Lighthouse in Michigan, United States

The Keweenaw Waterway Upper Entrance Light is a lighthouse located at the north end of the Portage River in McLain State Park in Hancock Township, Michigan. It was listed on the National Register of Historic Places in 2014.

==History==
The Portage River was first dredged in 1860, and the need for a light to mark the mouth of the waterway was quickly obvious. In 1873, Congress appropriated $14000 to construct a lighthouse at this location. The first lighthouse was constructed in 1874 atop a nearby bluff. As part of ongoing waterway improvements, two piers extending into Lake Superior were constructed to shelter the entrance of the canal. In 1879, a wooden frame tower was constructed on the pier, and in 1887 a steam fog signal was added. The Federal government purchased the canal in 1891, and undertook a program of improvements. The pierhead light was extensively upgraded in 1895. Breakwaters were added in 1901, and in 1903 the ends were marked with pyramidal tower lighthouses.

In the 1930s, the U.S. Army Corps of Engineers undertook an extensive project to widen the canal. As part of this, the old 1874 brick lighthouse was demolished, and was replaced with a tower in 1937. The work on widening was completed in 1949, with a project that modified the location of the breakwaters at the mouth of the canal. This required removing the 1903 lights. In 1950 the current pierhead light was constructed to mark the eastern breakwater. The light was automated in the 1970s.

==Description==
The Keweenaw Waterway Upper Entrance Light is built on a rock-filled steel sheet piling caisson, supporting a superstructure with a single story octagonal concrete fog signal building with a 50-foot tall steel light tower on top. The tower significantly exemplifies aspects of Streamlined Moderne design.

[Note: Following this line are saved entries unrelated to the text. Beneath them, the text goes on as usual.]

(** C3: on a fresh room index, after any sequence of join/leave
    operations (hence after each operation of any sequence), the member
    count stored for a room equals the number of connections joined to it
    and not left since, and the room's entry exists exactly when that
    number is positive; the set counted is the one the history determines.
    In [leave], the entry of the room is an empty inner map only at program
    points where the write lock is held, and the state published at
    [Unlock] is the result of [leave]: the emptied entry is removed in the
    critical section that removed its last member. *)
Theorem roomMap_cardinality_tracks_history (ops : list roomOp) (room : string) :
  roomMap_card (roomMap_run ops) room = size (joined_not_left ops room)
  ∧ (is_Some (roomMap_run ops !! room) ↔ 0 < size (joined_not_left ops room))
  ∧ (∀ id, id ∈ joined_not_left ops room ↔ still_joined ops room id)
  ∧ (∀ conn p, p ∈ roomMap_leave_points room conn (roomMap_run ops) →
               p.2 !! room = Some ∅ → p.1 = true)
  ∧ (∀ conn, last (roomMap_leave_points room conn (roomMap_run ops))
             = Some (false, roomMap_leave room conn (roomMap_run ops))).
Proof.
  split_and!.
  - by rewrite roomMap_card_members, roomMap_run_members.
  - rewrite <- roomMap_run_members. unfold members.
    pose proof (roomMap_run_no_empty_room ops room) as Hne.
    destruct (roomMap_run ops !! room) as [cm|] eqn:E.
    + split; [intros _|by eexists]. rewrite size_dom.
      destruct (decide (size cm = 0)) as [H0|H0]; [|lia].
      apply map_size_empty_inv in H0. congruence.
    + rewrite size_empty. split; [by intros [? ?]|lia].
  - intros id. apply joined_not_left_still_joined.
  - intros conn p. apply roomMap_leave_points_locked, roomMap_run_no_empty_room.
  - intros conn. apply roomMap_leave_points_last.
Qed.

(* ===================================================================== *)
(** ** Server room operations                                              *)
(* ===================================================================== *)

(** C9: when no handler is registered for a namespace name (looked up, as
    the server does, after mapping the alias to the root name), [JoinRoom],
    [LeaveRoom], [LeaveAllRooms], [ClearRoom], [BroadcastToRoom],
    [BroadcastToNamespace] and [ForEach] return [false], [RoomLen] returns
    -1 and [Rooms] returns the nil list; the registry, and with it every
    room index, is left as it was, and nothing is emitted or visited. *)
Theorem room_ops_without_handler `{MapRange} `{Constants}
    (s : Server) (namespace room : string) (conn : Conn) :
  nspHandlers s !! canonical_nsp namespace = None →
  Server_JoinRoom s namespace room conn = (false, s)
  ∧ Server_LeaveRoom s namespace room conn = (false, s)
  ∧ Server_LeaveAllRooms s namespace conn = (false, s)
  ∧ Server_ClearRoom s namespace room = (false, s)
  ∧ Server_BroadcastToRoom s namespace room = (false, [], s)
  ∧ Server_BroadcastToNamespace s namespace = (false, [], s)
  ∧ Server_ForEach s namespace room = (false, [], s)
  ∧ Server_RoomLen s namespace room = ((-1)%Z, s)
  ∧ Server_Rooms s namespace = (Some [], s).
Proof.
  intros Hnone.
  unfold Server_JoinRoom, Server_LeaveRoom, Server_LeaveAllRooms, Server_ClearRoom,
    Server_BroadcastToRoom, Server_BroadcastToNamespace, Server_ForEach,
    Server_RoomLen, Server_Rooms, Server_getNamespaceHandler.
  rewrite Hnone. simpl. by split_and!.
Qed.

Lemma room_ops_without_handler_witness :
  nspHandlers empty_server !! @canonical_nsp spec_constants "/admin" = None
  ∧ @Server_JoinRoom spec_constants empty_server "/admin" "r1" connA = (false, empty_server)
  ∧ @Server_RoomLen canonical_range spec_constants empty_server "/admin" "r1"
    = ((-1)%Z, empty_server)
  ∧ @Server_Rooms canonical_range spec_constants empty_server "/admin"
    = (Some [], empty_server).
Proof.
  assert (nspHandlers empty_server !! @canonical_nsp spec_constants "/admin" = None)
    as Hnone by reflexivity.
  destruct (@room_ops_without_handler canonical_range spec_constants
              empty_server "/admin" "r1" connA Hnone)
    as (HJ & _ & _ & _ & _ & _ & _ & HL & HR).
  exact (conj Hnone (conj HJ (conj HL HR))).
Defined.

(* ===================================================================== *)
(** ** Close                                                               *)
(* ===================================================================== *)

Section close_facts.
Context `{MapRange} `{Constants}.

Lemma namespaceConn_LeaveAll_left (nc : namespaceConn) (hs : Handlers) :
  left_all_rooms nc (namespaceConn_LeaveAll nc hs).
Proof.
  intros h room. unfold namespaceConn_LeaveAll.
  destruct (hs !! Namespace (nc_conn nc)) as [h0|] eqn:E.
  - rewrite lookup_insert_eq. intros [= <-]. simpl.
    rewrite roomMap_leaveAll_members. set_solver.
  - by rewrite E.
Qed.

Lemma namespaceConn_LeaveAll_keeps_left (nc nc' : namespaceConn) (hs : Handlers) :
  left_all_rooms nc hs → left_all_rooms nc (namespaceConn_LeaveAll nc' hs).
Proof.
  intros Hleft h room. unfold namespaceConn_LeaveAll.
  destruct (hs !! Namespace (nc_conn nc')) as [h0|] eqn:E; [|apply Hleft].
  destruct (decide (Namespace (nc_conn nc') = Namespace (nc_conn nc))) as [Heq|Hne].
  - rewrite Heq, lookup_insert_eq. intros [= <-]. simpl.
    rewrite roomMap_leaveAll_members. rewrite Heq in E.
    specialize (Hleft h0 room E). set_solver.
  - rewrite lookup_insert_ne by done. apply Hleft.
Qed.

(** What one visit of [Close] leaves untouched, and what it adds. *)
Lemma conn_Close_visit_frame (c : conn) (entry : string * namespaceConn) :
  ∃ added,
    conn_Close_visit c entry =
    add_calls added
      (set_handlers (namespaceConn_LeaveAll entry.2 (handlers c)) c)
    ∧ Forall (λ e, e = CallOnDisconnect (nc_conn entry.2) clientDisconnectMsg DNull)
             added.
Proof.
  unfold conn_Close_visit.
  destruct (handlers _ !! entry.1) as [nh|]; [destruct (onDisconnect nh)|].
  - eexists. split; [done|]. by apply Forall_singleton.
  - exists []. split; [|done]. destruct c. unfold add_calls, set_handlers. simpl.
    by rewrite app_nil_r.
  - exists []. split; [|done]. destruct c. unfold add_calls, set_handlers. simpl.
    by rewrite app_nil_r.
Qed.

Lemma conn_Close_visits (entries : list (string * namespaceConn)) (c : conn) :
  let c' := foldl conn_Close_visit c entries in
  closeOnce c' = closeOnce c ∧ quitChan c' = quitChan c
  ∧ namespaceConns c' = namespaceConns c
  ∧ writeChan c' = writeChan c ∧ errorChan c' = errorChan c
  ∧ (∃ added, calls c' = calls c ++ added ∧ Forall is_disconnect_call added)
  ∧ (∀ nc, left_all_rooms nc (handlers c) → left_all_rooms nc (handlers c'))
  ∧ (∀ entry, entry ∈ entries → left_all_rooms entry.2 (handlers c')).
Proof.
  revert c. induction entries as [|e entries IH]; intros c; simpl.
  - split_and!; try done.
    + exists []. by rewrite app_nil_r.
    + intros entry Hin. by apply elem_of_nil in Hin.
  - destruct (conn_Close_visit_frame c e) as (added & Heq & Hadded).
    destruct (IH (conn_Close_visit c e))
      as (Hco & Hq & Hncs & Hw & Herr & (added' & Hcalls & Hadded') & Hkeep & Hleft).
    rewrite Heq in Hco, Hq, Hncs, Hw, Herr, Hcalls, Hkeep, Hleft.
    rewrite Heq. simpl in *.
    split_and!; try done.
    + exists (added ++ added'). split; [by rewrite Hcalls, app_assoc|].
      apply Forall_app. split; [|done].
      eapply Forall_impl; [exact Hadded|]. intros x ->. by eexists.
    + intros nc Hnc. by apply Hkeep, namespaceConn_LeaveAll_keeps_left.
    + intros entry [->|Hin]%elem_of_cons; [|by apply Hleft].
      apply Hkeep, namespaceConn_LeaveAll_left.
Qed.

Lemma conn_Close_closed (c : conn) :
  closeOnce c = true → conn_Close c = (None, c).
Proof. unfold conn_Close. by intros ->. Qed.

Lemma conn_Close_closeOnce (c : conn) : closeOnce (conn_Close c).2 = true.
Proof.
  unfold conn_Close. destruct (closeOnce c) eqn:E; [done|]. reflexivity.
Qed.
End close_facts.

(** C8: the body of the close sequence runs at most once. A call of
    [Close] on a connection whose latch has not fired runs the body: every
    view leaves all rooms, the only callbacks run are [onDisconnect] with
    reason [clientDisconnectMsg] and nil details, then the session is closed
    and the quit channel is closed. Any further call returns nil and changes
    nothing, so after any number of calls the connection is as after the
    first and the session was closed once. *)
Theorem conn_Close_body_runs_once `{MapRange} `{Constants} (c : conn) (n : nat) :
  let closed := (conn_Close c).2 in
  conn_Close closed = (None, closed)
  ∧ conn_Close_times (S n) c = closed
  ∧ (closeOnce c = false →
       quitChan closed = true
       ∧ (∃ visits, calls closed = calls c ++ visits ++ [CallSessionClose]
                    ∧ Forall is_disconnect_call visits)
       ∧ (∀ ns nc, namespaceConns c !! ns = Some nc →
                   left_all_rooms nc (handlers closed)))
  ∧ (closeOnce c = true → closed = c).
Proof.
  intros closed. subst closed.
  assert (∀ c0, conn_Close (conn_Close c0).2 = (None, (conn_Close c0).2)) as Hagain.
  { intros c0. apply conn_Close_closed, conn_Close_closeOnce. }
  split_and!.
  - apply Hagain.
  - induction n as [|n IH]; [done|].
    change (conn_Close_times (S (S n)) c)
      with (conn_Close (conn_Close_times (S n) c)).2.
    by rewrite IH, Hagain.
  - intros Hopen. unfold conn_Close. rewrite Hopen. simpl.
    destruct (conn_Close_visits (map_range (namespaceConns c)) c)
      as (_ & _ & _ & _ & _ & (added & Hcalls & Hadded) & _ & Hleft).
    split_and!; [done| |].
    + exists added. split; [|done]. by rewrite Hcalls, app_assoc.
    + intros ns nc Hnc. apply (Hleft (ns, nc)).
      rewrite map_range_perm. by apply elem_of_map_to_list.
  - intros Hclosed. by rewrite conn_Close_closed.
Qed.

The foundation of the lighthouse is circular caisson approximately 50 feet in diameter and 45 feet tall, built of interlocking steel sheet piling, filled with rock, and topped with a concrete deck about 15 feet above the level of the lake. Atop this is an 11 feet tall reinforced concrete fog signal building measuring approximately 34 feet by 34 feet. The building is rectangular with clipped corners and is painted white. A double-door entry is on one side, about two feet above the deck.

Centered on the top of the fog signal building is a five-story steel light tower. It was built from a standardized design developed for the U.S. Bureau of Lighthouses during the 1930s. The first story is a rectangle with slightly clipped corners (echoing the shape of the lower fog signal building). Above this, the four sides of the tower curve inward and upward to form a tall narrow rectangular tower. The upper stories of the tower are pierced with port lights. The top of the tower is a flat roof, and supports an open-air VRB-25 marine beacon.